I still think he just needs to add 180 to this number so it 0 to 360.

im having a similar issue, i have a drone that tilts sideways on its Y axis depending on the Z rotation amount, however once it goes from 180 to a - value or the other way around from 50 to -50 as soon as the value becomes negative the Y axis jumps to the opposite side (instead of going smoothly as it does from 0 to 180, or even from -1 to -180)…

adding +180 to keep it as a positive value always did nothing if not make this even more buggy for me…

did you figure this out?

That will result in his rotation being backwards.
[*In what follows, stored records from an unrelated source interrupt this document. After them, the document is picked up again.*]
(* ===== verification/Mirror.v ===== *)
(** * From one region to another

    The pieces put together: the committed log of the source, the events published for it, the
    watch stream of a service, the bytes on the wire, the client, and the copied directory in
    the store of the destination. *)
From Stdlib Require Import Ascii ZArith Sorted.
From stdpp Require Import gmap strings countable list sorting.
From S2P Require Import Prelude GoStrings Selector RegistryModel ReplicationModel WatchHub Codec Wal WalLog Engine StateMachine Pebble Raft RaftNode AddressBook DataNode Replay Dto Http QueryFacts Tracker Sse Watch Replication ReplicationFacts.

(** ** One service *)
Definition service_query (service : ReplicationService) : Query :=
  MkQuery (rs_Namespace service) (rs_Service service) [rs_Service service] [] [] [] [] 0.
Definition good_service (service : ReplicationService) : Prop := key_field (rs_Namespace service) ∧ key_field (rs_Service service).
Section service.
Context `{GoRange, Json Value} (service : ReplicationService).
Hypothesis Hservice : good_service service.
Lemma service_parts : rs_Namespace service ≠ [] ∧ rs_Service service ≠ [] ∧ trimmed (rs_Namespace service) ∧ trimmed (rs_Service service).
Proof.
  destruct Hservice as [((_&Hb1)&Ht1&_) ((_&Hb2)&Ht2&_)]. rewrite blank_false in Hb1, Hb2. rewrite Ht1 in Hb1. rewrite Ht2 in Hb2. done.
Qed.
Lemma service_matches svc : MatchServiceQuery svc (service_query service) = bool_decide (TrimSpace svc = rs_Service service).
Proof.
  destruct service_parts as (_&Hne&_). unfold MatchServiceQuery. cbn [service_query q_Service q_Services q_ServicePrefixes].
  rewrite (bool_decide_false (rs_Service service = [])) by done. rewrite (bool_decide_false ([rs_Service service] = [])) by done.
  cbn [negb andb existsb]. destruct (bool_decide_reflect (TrimSpace svc = rs_Service service)) as [He|He]; cbn [negb orb]; [|done].
  by rewrite bool_decide_true by done.
Qed.
Lemma service_query_wf : wf_query (service_query service).
Proof.
  destruct service_parts as (Hn&Hs&Htn&Hts).
  split; cbn; [done|split; [apply NoDup_singleton|by constructor; [|constructor]]|split; constructor|right; by left|constructor|done].
Qed.
Lemma service_MatchQuery v : MatchQuery v (service_query service) =
  Some (bool_decide (v_Namespace v = rs_Namespace service) && bool_decide (TrimSpace (Service (v_Identity v)) = rs_Service service)).
Proof.
  destruct service_parts as (Hn&_). unfold MatchQuery. rewrite service_matches. cbn [service_query q_Namespace q_Zone q_Selector q_Endpoint].
  rewrite (bool_decide_false (rs_Namespace service = [])) by done.
  destruct (bool_decide (v_Namespace v = rs_Namespace service)); cbn [negb andb]; [|done].
  by destruct (bool_decide (TrimSpace _ = _)).
Qed.
(** A value of the service. *)
Definition of_service (v : Value) : Prop := v_Namespace v = rs_Namespace service ∧ Service (v_Identity v) = rs_Service service.
Lemma service_selects now v : of_service v → selects (service_query service) now v = IsAlive v now.
Proof.
  intros [Hn Hs]. destruct service_parts as (_&_&_&Ht). unfold selects. rewrite service_MatchQuery, Hn, Hs, Ht.
  rewrite (bool_decide_true (rs_Namespace service = _)), (bool_decide_true (rs_Service service = _)) by done. cbn [andb].
  rewrite (bool_decide_true (Some true = Some true)) by done.
  by rewrite andb_true_r.
Qed.
Lemma selects_service now v : keyed v → selects (service_query service) now v = true → of_service v.
Proof.
  intros (_&(_&Ht&_)&_). unfold selects. rewrite service_MatchQuery, Ht. rewrite andb_true_iff, bool_decide_eq_true.
  intros [_ [= Hb]]. apply andb_true_iff in Hb. rewrite !bool_decide_eq_true in Hb. done.
Qed.

(** ** The event a published event means for the service *)
Definition dir_event (now : Z) (e : WatchEvent) : DirEvent :=
  match we_Type e, we_Value e with
  | WatchEventUpsert, Some v => if IsAlive v now then DUpsert (instance_of v (service_query service)) else DDelete (we_InstanceID e)
  | _, _ => DDelete (we_InstanceID e)
  end.
Definition concerns (e : WatchEvent) : bool :=
  bool_decide (we_Namespace e = rs_Namespace service) && bool_decide (TrimSpace (we_Service e) = rs_Service service).
(** An event of a well-kept registry. *)
Definition event_ok (e : WatchEvent) : Prop :=
  concerns e = true → good_id (we_InstanceID e) ∧
    match we_Value e with Some v => of_service v ∧ v_InstanceID v = we_InstanceID e | None => True end.
Lemma replication_payload_other h e exportedAt now : concerns e = false →
  replication_payload h (service_query service) e exportedAt now = Some None.
Proof.
  intros Hc. unfold replication_payload, replicationWatchEventDTO, registryWatchEventDTO. rewrite service_matches.
  cbn [service_query q_Namespace]. unfold concerns in Hc.
  destruct (bool_decide (we_Namespace e = _)); [|done]. cbn [andb] in Hc. by rewrite Hc.
Qed.
Lemma replication_payload_event h e exportedAt now : event_ok e → concerns e = true →
  ∃ p, replication_payload h (service_query service) e exportedAt now = Some (Some p) ∧ carries p (dir_event now e) ∧
    replication_type p = type_of (dir_event now e) ∧ good_event service (dir_event now e).
Proof.
  intros He Hc. destruct (He Hc) as [Hid Hv]. unfold replication_payload, replicationWatchEventDTO, registryWatchEventDTO.
  rewrite service_matches. cbn [service_query q_Namespace]. unfold concerns in Hc. apply andb_true_iff in Hc as [-> ->].
  cbn [negb orb]. unfold dir_event.
  destruct (we_Type e), (we_Value e) as [v|]; try (eexists; split; [reflexivity|by split_and!]).
  destruct Hv as [Hof Hvid]. rewrite (registryInstanceDTOFromValue_spec _ _ _ _ (service_MatchQuery v)). cbn [mbind option_bind].
  rewrite service_selects by done. destruct (IsAlive v now); eexists; (split; [reflexivity|split_and!; try done]).
  cbn [good_event]. split; [apply Hof|split; [apply Hof|]]. cbn. by rewrite Hvid.
Qed.

(** ** The frames of a stream *)
Context `{Json ReplicationWatchEventDTO} (h : RegistryAPI).
(** A payload that JSON carries on one line of bounded length. *)
Definition wire_ok (p : ReplicationWatchEventDTO) : Prop :=
  ∃ data, json_marshal p = Some data ∧ json_unmarshal data = Some p ∧ text_ok data.
Definition input_ok (i : WatchInput) : Prop :=
  match i with
  | WEvent e exportedAt now => event_ok e ∧ is_u64 (we_Revision e) ∧
      ∀ p, replication_payload h (service_query service) e exportedAt now = Some (Some p) → wire_ok p
  | _ => True
  end.
Fixpoint loop_events (inputs : list WatchInput) (current : Z) : list (Z * DirEvent) :=
  match inputs with
  | [] => []
  | WPing :: inputs => loop_events inputs current
  | WClosed :: _ => []
  | WDone :: _ => []
  | WEvent e _ now :: inputs =>
      if (we_Revision e <=? current)%Z then loop_events inputs current
      else if concerns e then (we_Revision e, dir_event now e) :: loop_events inputs (we_Revision e)
      else loop_events inputs current
  end.
Lemma type_text ev : text_ok (type_of ev).
Proof. destruct ev; split_and!; try done; apply (bool_decide_unpack _); vm_compute; done. Qed.
Lemma loop_renders inputs current : Forall input_ok inputs →
  renders service (watch_loop (replication_payload h (service_query service)) replication_type inputs current) (loop_events inputs current) ∧
  Forall frame_ok (watch_loop (replication_payload h (service_query service)) replication_type inputs current).
Proof.
  intros Hin. revert current; induction Hin as [|i inputs Hi _ IH]; intros current; [split; constructor|].
  destruct i as [|e x now| |]; cbn [watch_loop loop_events]; [|destruct Hi as (He&Hrev&Hwire)|by split; constructor..].
  - destruct (IH current). by split; constructor.
  - destruct (we_Revision e <=? current)%Z; [apply IH|]. destruct (concerns e) eqn:Hc.
    + destruct (replication_payload_event h e x now He Hc) as (p&Hp&Hcar&Hty&Hgood). rewrite Hp.
      destruct (Hwire p Hp) as (data&Hd&Hu&Htext). unfold event_frame. rewrite Hd. cbn [mbind option_bind].
      destruct (IH (we_Revision e)) as [Hr Hf]. rewrite Hty. split; [by eapply renders_event|].
      constructor; [|done]. split_and!; [apply Hrev..|apply type_text|done].
    + rewrite (replication_payload_other h e x now Hc). apply IH.
Qed.
End service.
The “zero” orientation would be 180o from the normal zero.

Instead, add 360 to the rotation if the rotation is < 0.

Begin Play:

  • Save the rotation of the first actor.
  • Call this function and save the angle.
    On Tick:
  • Call this function again and get the delta against first saved angle.
  • Add this delta to the rotation Z (in my case) and then set the actors rotation to this final rotation.

You can use GetDenormalized() to convert an FRotator from the “-180 to 180” format into the “0 to 360” format

For example:

float CurrentYaw = GetOwner()->GetActorRotation().GetDenormalized().Yaw;
2 Likes

In the current version of Unreal Engine, there are a few nodes under the Rotator or Rotation section of the context menu in the Blueprint editor, which might fix this problem for you, and they let you choose whether to go the long way around or the short way. Likewise every blueprint node has a C++ function or object it corresponds to.
I believe I saw one that is specifically for the situation you’re describing.